TASK REQUIREMENTS:
Pick out the lines below that contain the string "Context" and copy them all.

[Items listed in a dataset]
* * * * * * * * *

Definition KeyLength : nat := 56.
Definition Trojan_CommandTCP : Z := 1.
Definition Trojan_CommandUDP : Z := 3.
Definition Trojan_CommandMux : Z := 127.
Definition CRLF : bytes := [u8 13; u8 10].
Definition ErrUserExists : error := ENew "user already exists".

Section trojan.
(** [sha256.New224], of 28 bytes. *)
Context (sha224 : bytes → bytes).
Context {Addr : Type} `{AddrSerializer Addr}.
Context {K : Type} `{Countable K}.

(** ** Keys and users *)

(** [hex.Encode]. *)
Definition hex_digit (n : Z) : byte := u8 (if decide (n < 10) then 48 + n else 87 + n).
Definition hex_Encode (b : bytes) : bytes := b ≫= λ x, [hex_digit (Z.shiftr (val x) 4); hex_digit (Z.land (val x) 15)].
Definition Trojan_Key (password : bytes) : bytes := hex_Encode (sha224 password).

Record TrojanService := mkTrojanService {
  users : gmap K bytes;
  keys : gmap bytes K;
  has_fallback : bool;
}.
(** The loop of [UpdateUsers]; more users than passwords are a panic. *)
Fixpoint update_users (userList : list K) (passwordList : list bytes) (t : gmap K bytes * gmap bytes K) : result (gmap K bytes * gmap bytes K) :=
  match userList with
  | [] => Ok t
  | user :: userList =>
      if decide (is_Some (t.1 !! user)) then Err ErrUserExists
      else
        match passwordList with
        | [] => Err (EPanic "index out of range")
        | password :: passwordList =>
            let key := Trojan_Key password in
            match t.2 !! key with
            | Some _ => Err (ECause ErrUserExists "password used")
            | None => update_users userList passwordList (<[user := key]> (t.1), <[key := user]> (t.2))
            end
        end
  end.
Definition Trojan_UpdateUsers (userList : list K) (passwordList : list bytes) (s : TrojanService) : TrojanService * option error :=
  match update_users userList passwordList (∅, ∅) with
  | Err e => (s, Some e)
  | Ok (users, keys) => (mkTrojanService users keys (has_fallback s), None)
  end.

(** ** The service *)

(** Where a connection goes: to the handler with its user, or to the fallback with
    all its bytes. *)
Inductive Outcome :=
| Handled (user : K) (command : Z) (destination : Addr) (rest : bytes)
| FellBack (stream : bytes)
| Refused (e : error).

Definition skip_crlf : reader () := λ s, match read_full 2 s with Ok (_, s) => Ok ((), s) | Err e => Err (ECause e "skip crlf") end.
Definition with_cause {A} (r : reader A) (cause : string) : reader A := λ s, match r s with Ok x => Ok x | Err e => Err (ECause e cause) end.

(** What follows the key. *)
Definition read_request : reader (Z * Addr) :=
  let! _ := skip_crlf in
  let! command := with_cause read_byte "read command" in
  if decide (val command ≠ Trojan_CommandTCP ∧ val command ≠ Trojan_CommandUDP ∧ val command ≠ Trojan_CommandMux) then rfail (ENew "unknown command")
  else
    let! destination := with_cause ReadAddrPort "read destination" in
    let! _ := skip_crlf in
    rret (val command, destination).

Definition fallback (s : TrojanService) (header rest : bytes) (e : string) : Outcome :=
  if has_fallback s then FellBack (header ++ rest) else Refused (ECause (ENew e) "fallback disabled").

(** [NewConnection] on a connection whose bytes arrive in pieces: the key is what
    one read gives. *)
Definition Trojan_NewConnection (s : TrojanService) (reads : list bytes) : Outcome :=
  match reads with
  | [] => Refused EOF
  | piece :: reads =>
      let key := take KeyLength piece in
      let rest := drop KeyLength piece ++ concat reads in
      if decide (length key ≠ KeyLength) then fallback s key rest "bad request size"
      else
        match keys s !! key with
        | None => fallback s key rest "bad request"
        | Some user =>
            match read_request rest with
            | Err e => Refused e
            | Ok ((command, destination), rest) => Handled user command destination rest
            end
        end
  end.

* * * * * * * * *

RESULT OF THE TASK:
Context (sha224 : bytes → bytes).
Context {Addr : Type} `{AddrSerializer Addr}.
Context {K : Type} `{Countable K}.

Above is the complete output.